§ **MATERIAL FOR THIS EXERCISE**:
Segment Open
Lemma insert_worker_version_ok id w db db' u :
  tables_ok db → insert_worker_version id w db = (db', Ok u) →
  tables_ok db' ∧ db.(worker_versions) !! id = None ∧ db' = set_worker_versions <[id := w]> db.
Proof.
  unfold insert_worker_version. intros Hok Hr. cat_inv. destruct Hg as [Hwk Hnone]. subst db'.
  assert (Hkeep : ∀ v x, worker_versions db !! v = Some x → <[id:=w]> (worker_versions db) !! v = Some x).
  { intros v x Hx. rewrite lookup_insert_ne; [done|]. intros <-. congruence. }
  assert (Hlive : ∀ v, is_Some (worker_versions db !! v) →
    worker_live (set_worker_versions <[id := w]> db) v ↔ worker_live db v).
  { intros v [x Hx]. unfold worker_live. cbn. by rewrite (Hkeep _ _ Hx), Hx. }
  split; [|done]. constructor; try apply Hok.
  - intros id1 x1 Hx1. by destruct (k_definition db Hok _ _ Hx1).
  - intros vid v Hv. destruct (k_version db Hok _ _ Hv) as [Hc Hf Hd (x & Hx & Hx1)]. split; [done..|].
    exists x. split; [by apply Hkeep|done].
  - intros bid b Hb. destruct (k_binding db Hok _ _ Hb) as [Hc Hv Hg (d & Hd & Hr & Hl) Hx].
    split; [done..| |].
    + exists d. split; [done|]. split; [done|]. by rewrite Hlive.
    + destruct Hx as [x Hx]. exists x. by apply Hkeep.
  - intros rid r Hr. by destruct (k_referrer db Hok _ _ Hr).
  - intros k. cbn. rewrite (k_definition_refs db Hok). destruct k as [[dk [|]] bid]; cbn; [|done].
    destruct (bindings db !! bid) as [b|] eqn:Hb; cbn; [|done].
    pose proof (Hlive _ (bk_version _ _ _ (k_binding db Hok _ _ Hb))) as Hlb.
    do 2 case_decide; tauto || done.
  - intros v x. cbn. intros [[<- <-]|[Hne Hx]]%lookup_insert_Some; [done|]. by eapply (k_workers db Hok).
Qed.

(** ** Deletion of a Worker *)

Definition unavailable_if (db : ControlDb) (worker : N) (now_ms : Z) (d : DefinitionRow) : DefinitionRow :=
  if decide (runs_on db worker d) then
    {| d with availability := Unavailable; availability_code := Some (lit "WORKER_DELETED"); d_updated_at_ms := now_ms |}
  else d.
Definition without_worker (db : ControlDb) (worker : N) (now_ms : Z) : ControlDb :=
  {| db with workers := <[worker := Some now_ms]> db.(workers);
             definitions := unavailable_if db worker now_ms <$> db.(definitions);
             workflow_referrers := filter (λ kt, ¬ calls_from db worker kt.1) db.(workflow_referrers) |}.

Lemma require_live_worker_run instance worker db db' u :
  require_live_worker instance worker db = (db', Ok u) →
  db' = db ∧ owned db instance ∧ db.(workers) !! worker = Some None.
Proof.
  unfold require_live_worker, read_worker. intros Hr. run_inv. subst. case_decide; [|done]. split_and!; [done..|].
  destruct a as [t|]; [|done]. destruct Hg. by exists t.
Qed.

Lemma delete_worker_run instance worker now_ms db db' u :
  delete_worker instance worker now_ms db = (db', Ok u) →
  db.(workers) !! worker = Some None ∧ db' = without_worker db worker now_ms.
Proof.
  unfold delete_worker. intros Hr. run_inv.
  match goal with H : require_live_worker _ _ _ = _ |- _ => apply require_live_worker_run in H as (-> & _ & Hw) end.
  subst. split; [done|]. reflexivity.
Qed.

Lemma without_worker_ok db worker now_ms :
  tables_ok db → db.(workers) !! worker = Some None → tables_ok (without_worker db worker now_ms).
Proof.
  intros Hok Hw.
  assert (Hlive : ∀ v, worker_live (without_worker db worker now_ms) v ↔
    worker_live db v ∧ is_some_and (λ w, w.(wv_worker) ≠ worker) (db.(worker_versions) !! v)).
  { intros v. unfold worker_live. cbn. destruct (worker_versions db !! v) as [w|]; cbn; [|tauto].
    rewrite lookup_insert. case_decide; naive_solver. }
  assert (Hdef : ∀ id d', unavailable_if db worker now_ms <$> db.(definitions) !! id = Some d' →
    ∃ d, definitions db !! id = Some d ∧ d' = unavailable_if db worker now_ms d).
  { intros id d'. rewrite fmap_Some. naive_solver. }
  assert (Hsame : ∀ d, let d' := unavailable_if db worker now_ms d in
    d'.(d_name) = d.(d_name) ∧ d'.(d_state) = d.(d_state) ∧ d'.(pending) = d.(pending) ∧
    d'.(reservation_fence) = d.(reservation_fence) ∧ d'.(current_version_id) = d.(current_version_id)).
  { intros d. cbn. unfold unavailable_if. by destruct (decide _). }
  constructor; cbn; try apply Hok.
  - intros id d'. rewrite lookup_fmap. intros (d & Hd & ->)%Hdef.
    pose proof (k_definition db Hok _ _ Hd) as [Hc Hv Hcr Hrd Hcu].
    unfold unavailable_if. case_decide; [|done]. split; cbn; [|done..].
    destruct Hc as (?&?&?&?&?&?&?&?). split_and!; done.
  - intros vid v Hv. destruct (k_version db Hok _ _ Hv) as [Hc Hf (d & Hd & Hr) Hx]. split; [done..| |done].
    exists (unavailable_if db worker now_ms d). cbn. rewrite lookup_fmap, Hd. split; [done|].
    destruct (Hsame d) as (_ & _ & Hp & Hf' & _). eapply reserved_same; [|done..]. unfold pending_key. by rewrite Hp.
  - intros bid b Hb. destruct (k_binding db Hok _ _ Hb) as [Hc Hv Hg (d & Hd & Hr & Hl) Hx]. split; [done..| |done].
    exists (unavailable_if db worker now_ms d). cbn. rewrite lookup_fmap, Hd. split; [done|].
    destruct (Hsame d) as (_ & Hs & Hp & Hf' & _). rewrite Hs. split.
    + eapply reserved_same; [|done..]. unfold pending_key. by rewrite Hp.
    + rewrite Hlive. naive_solver.
  - intros rid r Hr. by destruct (k_referrer db Hok _ _ Hr).
  - intros k. apply option_eq. intros t. rewrite map_lookup_filter_Some, (k_definition_refs db Hok). unfold calls_from.
    destruct k as [[dk [|]] bid]; cbn; [|naive_solver].
    destruct (bindings db !! bid) as [b|] eqn:Hb; cbn; [|naive_solver].
    destruct (k_binding db Hok _ _ Hb) as [_ _ _ _ [x Hx]]. specialize (Hlive (b_version b)). rewrite Hx in *. cbn in *.
    do 2 case_decide; naive_solver.
  - intros id w Hwv. destruct (k_workers db Hok _ _ Hwv) as [t Ht]. rewrite lookup_insert. case_decide; eauto.
  - intros id id' d d'. rewrite !lookup_fmap. intros (d1 & Hd1 & ->)%Hdef (d2 & Hd2 & ->)%Hdef.
    destruct (Hsame d1) as (-> & -> & _). destruct (Hsame d2) as (-> & -> & _). by eapply (k_names db Hok).
Qed.

(** A new Worker. *)
Lemma insert_worker_ok db worker :
  tables_ok db → db.(workers) !! worker = None → tables_ok (set_workers <[worker := None]> db).
Proof.
  intros Hok Hnone.
  assert (Hkeep : ∀ v x, worker_versions db !! v = Some x →
    <[worker:=None]> (workers db) !! wv_worker x = workers db !! wv_worker x).
  { intros v x Hx. destruct (k_workers db Hok _ _ Hx) as [t Ht]. apply lookup_insert_ne. intros ->. congruence. }
  assert (Hlive : ∀ v, worker_live (set_workers <[worker := None]> db) v ↔ worker_live db v).
  { intros v. unfold worker_live. cbn. destruct (worker_versions db !! v) as [x|] eqn:Hx; [|done]. cbn.
    by rewrite (Hkeep _ _ Hx). }
  constructor; try apply Hok.
  - intros id1 x1 Hx1. by destruct (k_definition db Hok _ _ Hx1).
  - intros id1 x1 Hx1. by destruct (k_version db Hok _ _ Hx1).
  - intros bid b Hb. destruct (k_binding db Hok _ _ Hb) as [Hc Hv Hg (d & Hd & Hr & Hl) Hx]. split; [done..| |done].
    exists d. rewrite Hlive. done.
  - intros rid r Hr. by destruct (k_referrer db Hok _ _ Hr).
  - intros k. cbn. rewrite (k_definition_refs db Hok). symmetry. by apply expected_definition_ext.
  - intros v x Hx. cbn. rewrite (Hkeep _ _ Hx). by eapply (k_workers db Hok).
Qed.
End moves.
Segment Closed
§ **TASK STATEMENT**:
Return exactly, and only, the lines above starting at the line that contains "d'.(reservation_fence) = d.(reservation_fence)" and ending at the line that contains "pose proof (k_definition".

§ **REPLY TO THE EXERCISE**:
    d'.(reservation_fence) = d.(reservation_fence) ∧ d'.(current_version_id) = d.(current_version_id)).
  { intros d. cbn. unfold unavailable_if. by destruct (decide _). }
  constructor; cbn; try apply Hok.
  - intros id d'. rewrite lookup_fmap. intros (d & Hd & ->)%Hdef.
    pose proof (k_definition db Hok _ _ Hd) as [Hc Hv Hcr Hrd Hcu].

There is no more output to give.